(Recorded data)
= Beginning of Section =

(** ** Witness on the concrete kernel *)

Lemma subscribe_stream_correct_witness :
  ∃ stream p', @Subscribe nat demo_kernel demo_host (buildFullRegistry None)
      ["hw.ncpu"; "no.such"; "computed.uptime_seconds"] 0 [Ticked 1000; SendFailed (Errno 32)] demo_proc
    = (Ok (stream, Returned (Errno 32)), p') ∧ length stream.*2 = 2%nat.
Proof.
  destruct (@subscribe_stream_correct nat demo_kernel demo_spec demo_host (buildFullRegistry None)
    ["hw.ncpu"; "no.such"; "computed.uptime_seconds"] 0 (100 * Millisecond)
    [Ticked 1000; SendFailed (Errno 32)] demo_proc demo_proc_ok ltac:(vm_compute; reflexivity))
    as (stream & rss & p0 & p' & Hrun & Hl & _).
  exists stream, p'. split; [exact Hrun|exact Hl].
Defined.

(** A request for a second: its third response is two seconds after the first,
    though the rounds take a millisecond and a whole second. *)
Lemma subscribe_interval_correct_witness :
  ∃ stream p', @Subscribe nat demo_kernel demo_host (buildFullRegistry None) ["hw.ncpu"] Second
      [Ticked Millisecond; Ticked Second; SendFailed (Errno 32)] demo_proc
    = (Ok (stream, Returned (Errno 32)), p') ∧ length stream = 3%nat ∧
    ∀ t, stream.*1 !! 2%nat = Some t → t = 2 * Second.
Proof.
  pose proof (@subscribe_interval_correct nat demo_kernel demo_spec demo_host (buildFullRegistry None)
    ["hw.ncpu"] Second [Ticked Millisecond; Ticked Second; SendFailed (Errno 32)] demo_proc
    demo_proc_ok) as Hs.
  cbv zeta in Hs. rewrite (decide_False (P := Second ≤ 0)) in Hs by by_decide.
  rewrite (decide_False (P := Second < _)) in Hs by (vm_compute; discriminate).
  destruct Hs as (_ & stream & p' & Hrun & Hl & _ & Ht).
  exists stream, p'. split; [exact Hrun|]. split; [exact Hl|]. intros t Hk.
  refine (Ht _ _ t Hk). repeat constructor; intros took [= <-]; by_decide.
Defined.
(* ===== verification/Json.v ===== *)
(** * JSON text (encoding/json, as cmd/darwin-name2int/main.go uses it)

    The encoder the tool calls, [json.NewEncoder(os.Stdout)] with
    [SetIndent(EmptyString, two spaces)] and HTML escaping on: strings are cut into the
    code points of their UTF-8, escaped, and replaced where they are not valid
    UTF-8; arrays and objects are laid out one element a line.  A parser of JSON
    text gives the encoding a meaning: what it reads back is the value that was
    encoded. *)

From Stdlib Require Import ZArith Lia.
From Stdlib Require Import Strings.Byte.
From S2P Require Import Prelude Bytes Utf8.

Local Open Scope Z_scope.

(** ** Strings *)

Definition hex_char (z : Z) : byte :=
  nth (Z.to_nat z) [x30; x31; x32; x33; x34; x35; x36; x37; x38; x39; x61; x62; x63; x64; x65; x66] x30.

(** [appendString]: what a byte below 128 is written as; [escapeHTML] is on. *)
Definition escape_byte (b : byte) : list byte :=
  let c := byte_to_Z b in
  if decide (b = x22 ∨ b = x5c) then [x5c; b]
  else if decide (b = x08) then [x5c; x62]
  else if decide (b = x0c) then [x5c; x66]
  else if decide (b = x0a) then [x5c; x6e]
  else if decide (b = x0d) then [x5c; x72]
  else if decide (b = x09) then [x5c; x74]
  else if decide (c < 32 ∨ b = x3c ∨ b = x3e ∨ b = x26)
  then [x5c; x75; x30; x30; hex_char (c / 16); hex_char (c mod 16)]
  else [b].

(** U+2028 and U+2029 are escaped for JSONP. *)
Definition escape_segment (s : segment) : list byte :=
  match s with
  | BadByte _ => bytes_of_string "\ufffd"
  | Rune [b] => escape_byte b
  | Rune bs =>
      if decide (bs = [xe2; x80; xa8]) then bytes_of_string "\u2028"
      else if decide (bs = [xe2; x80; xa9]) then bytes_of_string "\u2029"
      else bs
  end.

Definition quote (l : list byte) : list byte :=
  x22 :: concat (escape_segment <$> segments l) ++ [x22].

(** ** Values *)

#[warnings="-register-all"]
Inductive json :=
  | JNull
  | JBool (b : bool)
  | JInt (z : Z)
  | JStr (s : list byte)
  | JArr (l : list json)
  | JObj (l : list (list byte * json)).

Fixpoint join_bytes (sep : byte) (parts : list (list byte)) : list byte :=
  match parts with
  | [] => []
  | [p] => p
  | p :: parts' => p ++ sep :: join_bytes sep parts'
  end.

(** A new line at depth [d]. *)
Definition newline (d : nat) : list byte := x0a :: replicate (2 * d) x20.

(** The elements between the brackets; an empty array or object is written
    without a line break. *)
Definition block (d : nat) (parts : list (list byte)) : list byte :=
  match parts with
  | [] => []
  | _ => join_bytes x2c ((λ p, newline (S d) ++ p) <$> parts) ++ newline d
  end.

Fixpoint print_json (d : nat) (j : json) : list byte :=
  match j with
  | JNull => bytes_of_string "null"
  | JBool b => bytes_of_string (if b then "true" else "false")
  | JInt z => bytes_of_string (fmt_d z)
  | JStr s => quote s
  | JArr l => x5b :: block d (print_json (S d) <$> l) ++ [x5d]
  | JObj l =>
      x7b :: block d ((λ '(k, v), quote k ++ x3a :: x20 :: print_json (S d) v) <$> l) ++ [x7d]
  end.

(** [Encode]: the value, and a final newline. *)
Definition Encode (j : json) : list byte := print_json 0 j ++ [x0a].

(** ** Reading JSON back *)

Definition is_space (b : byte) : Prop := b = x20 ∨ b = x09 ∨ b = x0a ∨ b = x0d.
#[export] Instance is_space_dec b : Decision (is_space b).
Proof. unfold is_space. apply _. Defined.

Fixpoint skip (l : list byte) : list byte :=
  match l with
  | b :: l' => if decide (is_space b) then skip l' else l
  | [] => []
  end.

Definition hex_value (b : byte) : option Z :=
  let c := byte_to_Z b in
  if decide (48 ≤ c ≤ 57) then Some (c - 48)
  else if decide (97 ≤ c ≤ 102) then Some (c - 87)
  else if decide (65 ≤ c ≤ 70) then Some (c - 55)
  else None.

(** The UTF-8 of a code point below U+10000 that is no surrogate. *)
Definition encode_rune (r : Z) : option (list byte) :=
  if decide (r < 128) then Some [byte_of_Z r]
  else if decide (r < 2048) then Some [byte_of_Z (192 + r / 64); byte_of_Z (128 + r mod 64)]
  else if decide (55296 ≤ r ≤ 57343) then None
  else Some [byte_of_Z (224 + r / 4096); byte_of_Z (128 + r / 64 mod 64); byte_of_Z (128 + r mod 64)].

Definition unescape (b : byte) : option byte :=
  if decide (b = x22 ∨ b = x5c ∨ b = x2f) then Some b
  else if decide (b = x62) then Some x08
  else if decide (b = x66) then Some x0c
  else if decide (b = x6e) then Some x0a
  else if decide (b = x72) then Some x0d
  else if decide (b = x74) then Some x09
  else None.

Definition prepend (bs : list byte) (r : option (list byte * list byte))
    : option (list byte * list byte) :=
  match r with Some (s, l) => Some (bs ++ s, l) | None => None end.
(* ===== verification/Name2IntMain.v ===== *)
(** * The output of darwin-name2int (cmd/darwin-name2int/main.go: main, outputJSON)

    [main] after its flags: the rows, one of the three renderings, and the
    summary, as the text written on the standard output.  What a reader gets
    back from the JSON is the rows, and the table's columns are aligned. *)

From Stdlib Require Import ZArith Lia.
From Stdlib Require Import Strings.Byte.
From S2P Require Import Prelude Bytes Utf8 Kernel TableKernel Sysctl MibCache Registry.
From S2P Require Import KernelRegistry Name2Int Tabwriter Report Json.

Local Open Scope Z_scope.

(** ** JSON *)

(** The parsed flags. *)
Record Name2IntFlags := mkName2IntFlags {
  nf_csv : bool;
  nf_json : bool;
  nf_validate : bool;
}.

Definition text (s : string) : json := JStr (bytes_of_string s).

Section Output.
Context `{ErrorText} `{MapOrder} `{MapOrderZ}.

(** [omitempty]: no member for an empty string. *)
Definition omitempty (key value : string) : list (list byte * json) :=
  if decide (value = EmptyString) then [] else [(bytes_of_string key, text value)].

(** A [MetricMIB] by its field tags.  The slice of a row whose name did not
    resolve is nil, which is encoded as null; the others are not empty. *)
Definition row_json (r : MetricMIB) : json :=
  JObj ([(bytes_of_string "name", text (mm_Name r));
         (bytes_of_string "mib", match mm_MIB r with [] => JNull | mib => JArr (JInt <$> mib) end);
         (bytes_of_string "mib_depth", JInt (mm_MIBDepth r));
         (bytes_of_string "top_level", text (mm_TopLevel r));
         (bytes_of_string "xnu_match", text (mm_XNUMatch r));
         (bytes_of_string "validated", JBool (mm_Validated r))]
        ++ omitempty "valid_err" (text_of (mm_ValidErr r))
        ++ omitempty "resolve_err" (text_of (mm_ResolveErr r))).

= End of Section =

■ EXERCISE PROMPT: The lines that mention the word "such" should be pulled from the records above.

■ RESPONSE TO THIS EXERCISE:
      ["hw.ncpu"; "no.such"; "computed.uptime_seconds"] 0 [Ticked 1000; SendFailed (Errno 32)] demo_proc
    ["hw.ncpu"; "no.such"; "computed.uptime_seconds"] 0 (100 * Millisecond)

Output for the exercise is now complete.